Most of the material presented in the Zaporizhia collection attests to the inarticulateness of the national identities of Ukrainians and Russians in their mutual relations over the greater part of the twentieth century. The authors of diaries and memoirs who internalized Ukrainian identity rarely considered it exclusive. In formulating that identity, they did not 'other' Russians in general but only greedy Russian tsars, or Stalin. Southern Ukrainian Russians, for their part, lacked the possibility of counterposing themselves to Ukrainians even in this fashion. The inadequate articulation and non-exclusive character of national identities in southern Ukraine led in the 1960s and 1970s to the formation of a common field of identity in which the Russian language and culture were dominant but still allowed for the existence of a distinct Ukrainian historical, ethnic, and territorial identity.
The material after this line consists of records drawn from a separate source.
Lemma deleteAllObjects_run (remover : Remover)
    (listings : list (Promise ListObjectsV2Output)) (bucketName : string)
    (log : list Removal) :
  exists calls,
    snd (S3Service.deleteAllObjects remover listings bucketName log)
    = log ++ calls
    /\ Forall (empties remover listings bucketName) calls
    /\ (fst (S3Service.deleteAllObjects remover listings bucketName log)
        = Resolved tt ->
        Forall (fun d => rm_DeleteObjects remover (fst d) (snd d)
                         = Resolved tt)
               (object_deletions calls)).
Proof.
  revert log. induction listings as [| answer later IH]; intros log.
  - exists [RmListObjectsV2 bucketName]. cbn. split; [reflexivity |].
    split; [repeat constructor | discriminate].
  - cbn [S3Service.deleteAllObjects].
    unfold mbind, mret, Trace_bind, Trace_ret, trace_bind, trace_ret, call.
    destruct answer as [| response | e].
    + exists [RmListObjectsV2 bucketName]. cbn. split; [reflexivity |].
      split; [repeat constructor | discriminate].
    + destruct (nullish (Contents response) []) as [| obj contents] eqn:Hc.
      * exists [RmListObjectsV2 bucketName]. cbn. split; [reflexivity |].
        split; [repeat constructor | intros _; constructor].
      * set (objects := omap _ (obj :: contents)).
        assert (Hobjects : Forall (listed (Resolved response :: later))
                             objects).
        { apply Forall_forall. intros k Hk. unfold objects in Hk.
          apply list_elem_of_omap in Hk. destruct Hk as (o & Ho & Hkey).
          exists response, (obj :: contents), o.
          split; [left; reflexivity |]. split.
          - destruct (Contents response); [cbn in Hc; congruence | discriminate].
          - split; [apply list_elem_of_In, Ho |].
            destruct (ObjectKey o) as [key |]; [| discriminate].
            destruct (truthy key); congruence. }
        destruct (rm_DeleteObjects remover bucketName objects)
          as [| [] | e] eqn:Hdel.
        -- exists [RmListObjectsV2 bucketName;
                   RmDeleteObjects bucketName objects].
           cbn. rewrite <- app_assoc. split; [reflexivity |].
           split; [| discriminate].
           repeat constructor; cbn; auto.
        -- destruct (nullish (IsTruncated response) false).
           ++ destruct (IH ((log ++ [RmListObjectsV2 bucketName])
                            ++ [RmDeleteObjects bucketName objects]))
                as (calls & Hlog & Hall & Hres).
              exists (RmListObjectsV2 bucketName
                      :: RmDeleteObjects bucketName objects :: calls).
              rewrite Hlog, <- !app_assoc. split; [reflexivity |]. split.
              ** constructor; [reflexivity |].
                 constructor; [split; [reflexivity | exact Hobjects] |].
                 eapply Forall_impl; [exact Hall |].
                 intros c. apply empties_later.
              ** intros Hr. cbn. constructor; [exact Hdel |].
                 apply Hres. rewrite <- app_assoc. exact Hr.
           ++ exists [RmListObjectsV2 bucketName;
                      RmDeleteObjects bucketName objects].
              cbn. rewrite <- app_assoc. split; [reflexivity |]. split.
              ** repeat constructor; cbn; auto.
              ** intros _. repeat constructor. exact Hdel.
        -- exists [RmListObjectsV2 bucketName;
                   RmDeleteObjects bucketName objects].
           cbn. rewrite <- app_assoc. split; [reflexivity |].
           split; [| discriminate].
           repeat constructor; cbn; auto.
    + exists [RmListObjectsV2 bucketName]. cbn. split; [reflexivity |].
      split; [repeat constructor | discriminate].
Qed.


Lemma empties_not_stack (remover : Remover)
    (listings : list (Promise ListObjectsV2Output)) (bucketName : string)
    (calls : list Removal) :
  Forall (empties remover listings bucketName) calls ->
  Forall (fun c => forall s, c <> RmDeleteStack s) calls
  /\ forall b, ~ In (RmDeleteBucket b) calls.
Proof.
  intros Hall. split.
  - eapply Forall_impl; [exact Hall |]. intros [] H s; cbn in H; congruence.
  - intros b Hin. rewrite Forall_forall in Hall.
    apply (Hall (RmDeleteBucket b)). apply list_elem_of_In, Hin.
Qed.

(** An emptying that came to an end made at least one listing, and every
    listing it made was answered. *)
Lemma deleteAllObjects_resolved (remover : Remover)
    (listings : list (Promise ListObjectsV2Output)) (bucketName : string)
    (log calls : list Removal) :
  S3Service.deleteAllObjects remover listings bucketName log
  = (Resolved tt, log ++ calls) ->
  listings_made calls <= length listings
  /\ Forall (fun answer => exists page, answer = Resolved page)
            (firstn (listings_made calls) listings).
Proof.
  revert log calls. induction listings as [| answer later IH];
    intros log calls.
  - cbn. discriminate.
  - cbn [S3Service.deleteAllObjects].
    unfold mbind, mret, Trace_bind, Trace_ret, trace_bind, trace_ret, call.
    destruct answer as [| response | e]; [discriminate | | discriminate].
    destruct (nullish (Contents response) []) as [| obj contents].
    + intros H. injection H as H. apply app_inv_head in H. subst calls.
      cbn. split; [lia |]. repeat constructor. exists response. reflexivity.
    + set (objects := omap _ (obj :: contents)).
      destruct (rm_DeleteObjects remover bucketName objects) as [| [] | e];
        [discriminate | | discriminate].
      destruct (nullish (IsTruncated response) false).
      * intros H.
        destruct (deleteAllObjects_run remover later bucketName
                    ((log ++ [RmListObjectsV2 bucketName])
                     ++ [RmDeleteObjects bucketName objects]))
          as (calls' & Hlog & _).
        rewrite H in Hlog. cbn [snd] in Hlog.
        rewrite <- !app_assoc in Hlog. apply app_inv_head in Hlog.
        subst calls.
        replace (log ++ [RmListObjectsV2 bucketName]
                 ++ [RmDeleteObjects bucketName objects] ++ calls')
          with (((log ++ [RmListObjectsV2 bucketName])
                 ++ [RmDeleteObjects bucketName objects]) ++ calls') in H
          by (rewrite <- !app_assoc; reflexivity).
        apply IH in H. destruct H as [Hle Hall].
        unfold listings_made in *. cbn [app List.filter length firstn].
        split; [lia |].
        constructor; [exists response; reflexivity | exact Hall].
      * intros H. injection H as H. rewrite <- app_assoc in H.
        apply app_inv_head in H. subst calls.
        cbn. split; [lia |]. repeat constructor. exists response. reflexivity.
Qed.

(** What a run of [deleteBucket] consists of. *)
Lemma deleteBucket_facts (remover : Remover)
    (listings : list (Promise ListObjectsV2Output)) (bucketName : string)
    (log : list Removal) :
  exists calls,
    snd (S3Service.deleteBucket remover listings bucketName log)
    = log ++ calls
    /\ Forall (fun c => forall s, c <> RmDeleteStack s) calls
    /\ (fst (S3Service.deleteBucket remover listings bucketName log)
        = Resolved tt ->
        rm_DeleteBucket remover bucketName = Resolved tt
        /\ last calls = Some (RmDeleteBucket bucketName)
        /\ (forall b, In (RmDeleteBucket b) calls -> b = bucketName)
        /\ Forall (fun answer => exists page, answer = Resolved page)
                  (firstn (listings_made calls) listings)
        /\ Forall (fun d => rm_DeleteObjects remover (fst d) (snd d)
                            = Resolved tt)
                  (object_deletions calls)).
Proof.
  unfold S3Service.deleteBucket.
  destruct (deleteAllObjects_run remover listings bucketName log)
    as (calls & Hlog & Hall & Hres).
  destruct (empties_not_stack _ _ _ _ Hall) as [Hns Hnb].
  unfold mbind, Trace_bind, trace_bind, call.
  destruct (S3Service.deleteAllObjects remover listings bucketName log)
    as [[| [] | e] log'] eqn:Hrun; cbn [fst snd] in *; subst log'.
  - exists calls. split; [reflexivity |]. split; [exact Hns | discriminate].
  - exists (calls ++ [RmDeleteBucket bucketName]).
    rewrite <- app_assoc. split; [reflexivity |]. split.
    + apply Forall_app. split; [exact Hns | repeat constructor; discriminate].
    + intros Hb. split; [exact Hb |]. split; [apply last_snoc |]. split.
      * intros b Hin. apply in_app_iff in Hin.
        destruct Hin as [Hin | [Hin | []]]; [destruct (Hnb b Hin) |].
        congruence.
      * apply deleteAllObjects_resolved in Hrun.
        destruct Hrun as [_ Hlist].
        unfold listings_made, object_deletions in *.
        rewrite List.filter_app, length_app, omap_app. cbn.
        rewrite Nat.add_0_r, app_nil_r.
        split; [exact Hlist | apply Hres; reflexivity].
  - exists calls. split; [reflexivity |]. split; [exact Hns | discriminate].
Qed.

Lemma getStorageBucket_run (remover : Remover) (stackName : string)
    (log : list Removal) :
  CloudFormationService.getStorageBucket remover stackName log
  = (match rm_DescribeStackResources remover stackName with
     | Resolved response =>
         Resolved
           (nullish
              (map_get PARAMETER_NAMES.storageBucket
                 (foldl (fun resources resource =>
                           match rd_LogicalResourceId resource,
                                 rd_PhysicalResourceId resource with
                           | Some id, Some physical =>
                               if truthy id && truthy physical
                               then map_set id physical resources
                               else resources
                           | _, _ => resources
                           end)
                        [] (nullish response [])))
              "")
     | Rejected e => Rejected e
     | Pending => Pending
     end, log ++ [RmDescribeStackResources stackName]).
Proof.
  unfold CloudFormationService.getStorageBucket,
    CloudFormationService.getResources.
  unfold mbind, mret, Trace_bind, Trace_ret, trace_bind, trace_ret, call.
  destruct (rm_DescribeStackResources remover stackName); reflexivity.
Qed.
The existence of Ukraine as a separate republic of the USSR created conditions favouring the retention of a distinct regional identity attached to that territory and of certain republican institutions. The distinct republic also provided an umbrella for remnants of Ukrainian identity in the sphere of high culture and education: in eastern Ukraine these remnants were a legacy of the Ukrainization of the 1920s that no longer threatened the regime, while in the west they were a concession to the 'nationalist' sympathies of the population. In southern Ukraine, the new identity encompassing both Ukrainians and Russians included certain elements of both cultures. As the cases of Yaroshenko and Zamrii indicate, not only did Ukrainians read Tolstoy, but Russians, as one may deduce from Alekseev's memoirs, knew Ostap Vyshnia. It was this combination of contradictory but not mutually exclusive loyalties and cultural orientations that created the basis for the identity with which southern Ukraine entered the age of Ukrainian independence.